Question

For \[50\]ml of hydrogen diffuses through a small hole in \[20\] minutes. The time taken for \[40\] ml of oxygen to diffuse under the same conditions in minutes is:
A.$12\min $
B.$64\min $
C.$8\min $
D.$32\min $

Answer 1

Hint: We know that the movement of particles which is gases or liquid from their higher concentration to lower concentration with any external disturbance as they internally collide with each other and eventually spread throughout the empty space. The formula to determine ratio of both rate we are going to use is \[{{\left( \dfrac{{{r}_{{{H}_{2}}}}}{{{r}_{{{O}_{2}}}}} \right)}^{2}}=\dfrac{{{M}_{{{O}_{2}}}}}{{{M}_{{{H}_{2}}}}}\]

Complete answer:
As we know, the process of diffusion is defined as the migration of some particles or anything from a high concentration area to a low concentration area. The gradient difference in the concentration contributes to diffusion. A gradient is defined as the variation present in the magnitude of a variable.
Diffusion is of two types.
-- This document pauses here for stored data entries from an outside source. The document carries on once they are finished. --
(* ===== verification/Ring.v ===== *)
(** Circular doubly linked lists with a head, as bio.c keeps its buffers: a path
    from the head through the elements and back, in both directions. *)

From S2P Require Import Prelude.

(** the nodes of [l] in order from [x], ending at [e] *)
Fixpoint path (f : Z → Z) (x : Z) (l : list Z) (e : Z) : Prop :=
  match l with
  | [] => f x = e
  | y :: l' => f x = y ∧ path f y l' e
  end.

Record ring (nxt prv : Z → Z) (h : Z) (l : list Z) : Prop := {
  ring_nodup : NoDup (h :: l);
  ring_next : path nxt h l h;
  ring_prev : path prv h (reverse l) h;
}.

Definition fupd (f : Z → Z) (x y : Z) : Z → Z := λ z, if z =? x then y else f z.

Lemma fupd_eq f x y : fupd f x y x = y.
Proof. unfold fupd. by rewrite Z.eqb_refl. Qed.
Lemma fupd_ne f x y z : z ≠ x → fupd f x y z = f z.
Proof. unfold fupd. intros Hz. by apply Z.eqb_neq in Hz as ->. Qed.

Lemma path_app f x l1 b l2 e : path f x (l1 ++ b :: l2) e ↔ path f x l1 b ∧ path f b l2 e.
Proof. revert x. induction l1 as [|y l1 IH]; intros x; simpl; [tauto|]. rewrite IH. tauto. Qed.

Lemma path_ext f g x l e : (∀ z, z ∈ x :: l → g z = f z) → path f x l e → path g x l e.
Proof.
  revert x. induction l as [|y l IH]; intros x H; simpl.
  - intros <-. apply H. set_solver.
  - intros [<- Hp]. split; [apply H; set_solver|]. apply IH; [|done]. intros z Hz. apply H. set_solver.
Qed.

(** redirecting the last link of a path *)
Lemma path_redirect f x l e e' :
  NoDup (x :: l) → path f x l e → path (fupd f (default x (last l)) e') x l e'.
Proof.
  revert x. induction l as [|y l IH]; intros x Hnd; simpl.
  - intros _. by rewrite fupd_eq.
  - intros [Hy Hp]. apply NoDup_cons in Hnd as [Hx Hnd].
    assert (default x (last (y :: l)) = default y (last l)) as -> by (rewrite last_cons; by destruct (last l)).
    split; [|by apply IH]. rewrite fupd_ne; [done|]. intros ->. apply Hx.
    destruct (last l) eqn:E; simpl; [|set_solver]. apply last_Some_elem_of in E. set_solver.
Qed.

Lemma path_head f x l e : path f x l e → f x = default e (head l).
Proof. destruct l; simpl; [done|tauto]. Qed.

Lemma last_reverse_head (l : list Z) : head (reverse l) = last l.
Proof. by rewrite head_reverse. Qed.

Lemma nodup_rev (h : Z) l : NoDup (h :: l) → NoDup (h :: reverse l).
Proof. intros H. by rewrite reverse_Permutation. Qed.

Lemma nodup_parts (h b : Z) l1 l2 :
  NoDup (h :: l1 ++ b :: l2) → NoDup (h :: l1) ∧ NoDup (h :: l2) ∧ NoDup (h :: l1 ++ l2).
Proof.
  intros [Hh (H1 & H12 & [Hb H2]%NoDup_cons)%NoDup_app]%NoDup_cons.
  rewrite !NoDup_cons, NoDup_app. set_solver.
Qed.

Lemma nodup_disj (h x : Z) l1 l2 : NoDup (h :: l1 ++ l2) → x ∈ h :: l1 → x ∈ l2 → False.
Proof. intros [Hh (_ & H12 & _)%NoDup_app]%NoDup_cons Hx Hx2. set_solver. Qed.

Lemma ring_ext n p n' p' h r :
  (∀ x, x ∈ h :: r → n' x = n x) → (∀ x, x ∈ h :: r → p' x = p x) → ring n p h r → ring n' p' h r.
Proof.
  intros Hn Hp []. constructor; [done| |].
  - eapply path_ext; [|done]. done.
  - eapply path_ext; [|done]. intros z Hz. apply Hp. apply elem_of_cons in Hz as [->|Hz]; [set_solver|].
    rewrite elem_of_reverse in Hz. set_solver.
Qed.

Lemma default_last_in h (l : list Z) : default h (last l) ∈ h :: l.
Proof. destruct (last l) eqn:E; simpl; [|set_solver]. apply last_Some_elem_of in E. set_solver. Qed.
Lemma default_head_in h (l : list Z) : default h (head l) ∈ h :: l.
Proof. destruct l; simpl; set_solver. Qed.

Section Ring.
Context (nxt prv : Z → Z) (h : Z).

(** the neighbours of an element *)
Lemma ring_prev_of l1 b l2 : ring nxt prv h (l1 ++ b :: l2) → prv b = default h (last l1).
Proof.
  intros [_ _ Hp]. rewrite reverse_app, reverse_cons, <- app_assoc in Hp. apply path_app in Hp as [_ Hp].
  apply path_head in Hp. by rewrite last_reverse_head in Hp.
Qed.
Lemma ring_next_of l1 b l2 : ring nxt prv h (l1 ++ b :: l2) → nxt b = default h (head l2).
Proof. intros [_ Hn _]. apply path_app in Hn as [_ Hn]. by apply path_head in Hn. Qed.

(** unlinking [b] *)
Lemma ring_unlink l1 b l2 : ring nxt prv h (l1 ++ b :: l2) →
  ring (fupd nxt (prv b) (nxt b)) (fupd prv (nxt b) (prv b)) h (l1 ++ l2).
Proof.
  intros HR. pose proof (ring_prev_of _ _ _ HR) as Ep. pose proof (ring_next_of _ _ _ HR) as En.
  destruct HR as [Hnd Hn Hp]. pose proof Hn as Hn0. apply path_app in Hn as [Hn1 Hn2].
  rewrite reverse_app, reverse_cons, <- app_assoc in Hp. apply path_app in Hp as [Hp1 Hp2].
  assert (NoDup (h :: l1) ∧ NoDup (h :: l2) ∧ NoDup (h :: l1 ++ l2)) as (Hd1 & Hd2 & Hd) by by apply nodup_parts in Hnd.
  constructor; [done| |].
  - rewrite Ep. pose proof (path_redirect nxt h l1 b (nxt b) Hd1 Hn1) as Hr. rewrite En in *.
    destruct l2 as [|y l2]; simpl in *; [by rewrite app_nil_r|]. apply path_app. split; [done|].
    destruct Hn2 as [_ Hn2]. eapply path_ext; [|exact Hn2]. intros z Hz. apply fupd_ne. intros ->.
    by apply (nodup_disj h _ l1 _ Hd (default_last_in h l1)).
  - rewrite En, Ep. rewrite reverse_app.
    assert (NoDup (h :: reverse l2)) as Hd2' by by apply nodup_rev.
    pose proof (path_redirect prv h (reverse l2) b (default h (last l1)) Hd2' Hp1) as Hr.
    rewrite last_reverse in Hr.
    destruct (reverse l1) as [|y r1] eqn:Er.
    + rewrite app_nil_r. rewrite <- last_reverse_head, Er in Hr |- *. done.
    + apply path_app. simpl in Hp2. destruct Hp2 as [Hy Hp2]. rewrite <- last_reverse_head, Er in Hr |- *. simpl in Hr |- *.
      split; [done|]. eapply path_ext; [|exact Hp2]. intros z Hz. apply fupd_ne. intros ->.
      rewrite <- Er, elem_of_reverse in Hz.
      refine (nodup_disj h _ l2 l1 _ (default_head_in h l2) Hz). clear -Hd. rewrite NoDup_cons, NoDup_app in *. set_solver.
Qed.

(** linking a new element after the head *)
Lemma ring_push l b : ring nxt prv h l → b ∉ h :: l →
  ring (fupd (fupd nxt b (nxt h)) h b) (fupd (fupd prv b h) (nxt h) b) h (b :: l).
Proof.
  intros [Hnd Hn Hp] Hb. pose proof (path_head _ _ _ _ Hn) as Eh. constructor.
  - rewrite !NoDup_cons in *. set_solver.
  - simpl. split; [by rewrite fupd_eq|].
    assert (b ≠ h) by set_solver.
    destruct l as [|y l]; simpl in *.
    + rewrite fupd_ne, fupd_eq by done. done.
    + destruct Hn as [Hy Hn]. split; [by rewrite fupd_ne, fupd_eq|].
      eapply path_ext; [|exact Hn]. intros z Hz. rewrite !fupd_ne; [done|set_solver|].
      rewrite NoDup_cons in Hnd. set_solver.
  - rewrite reverse_cons.
    assert (path (fupd (fupd prv b h) (nxt h) b) h (reverse l) b) as Hr.
    { rewrite Eh. pose proof (path_redirect prv h (reverse l) h b) as Hr. rewrite last_reverse in Hr.
      eapply path_ext; [|apply Hr; [|done]].
      - intros z Hz. unfold fupd. destruct (z =? default h (head l)); [done|].
        assert (z ≠ b) as ->%Z.eqb_neq; [|done]. intros ->. apply Hb.
        apply elem_of_cons in Hz as [->|Hz%elem_of_reverse]; set_solver.
      - by apply nodup_rev. }
    destruct (reverse l) eqn:Er.
    + simpl in *. split; [done|]. rewrite Eh, fupd_ne, fupd_eq; [done|].
      pose proof (default_head_in h l). intros ->. set_solver.
    + rewrite <- Er in *. apply path_app. split; [done|]. simpl. rewrite Eh, fupd_ne, fupd_eq; [done|].
      pose proof (default_head_in h l). intros ->. set_solver.
Qed.

End Ring.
The simple diffusion in which the substance moves through the semipermeable membrane or without the help from transport protein. The other is facilitated diffusion which is a passive diffusion in which the molecules move from the high concentration to low concentration through the cell membrane. The factors affecting diffusion are temperature, particle size and area of interaction. In the given question we have asked to determine the time taken for diffusion as we already know that the rate of hydrogen gas is given by $Rate({{H}_{2}})=\dfrac{50}{20}=2.5$ similarly the rate of oxygen gas can be written as $Rate({{O}_{2}})=\dfrac{40}{t}.$
Now, we have to ratio both the rate;
\[{{\left( \dfrac{{{r}_{{{H}_{2}}}}}{{{r}_{{{O}_{2}}}}} \right)}^{2}}=\dfrac{{{M}_{{{O}_{2}}}}}{{{M}_{{{H}_{2}}}}}\] or \[\dfrac{{{r}_{{{H}_{2}}}}}{{{r}_{{{O}_{2}}}}}=\sqrt{\dfrac{{{M}_{{{O}_{2}}}}}{{{M}_{{{H}_{2}}}}}}\] here we know that molecular weight of oxygen is $16$ and of ${{O}_{2}}=2\times 16=32$ similarly molecular weight of hydrogen is one and ${{H}_{2}}=2\times 1=2.$
On substituting the values in the above equation, we get;
\[\dfrac{2.5}{\left( \dfrac{40}{t} \right)}=\sqrt{\dfrac{32}{2}}\] which implies \[\Rightarrow 2.5\times \dfrac{t}{40}=\sqrt{16}\]
On further solving we get;
\[\Rightarrow t=\dfrac{4\times 40}{2.5}=64\min .\]
Therefore, the correct answer is option B.

Note:
Remember that the distance between the particles is more in gases than liquids which results in fast diffusion in gases than liquids. So, the kinetic energy is more in gases particles so the diffusion in gases is quicker than in liquid.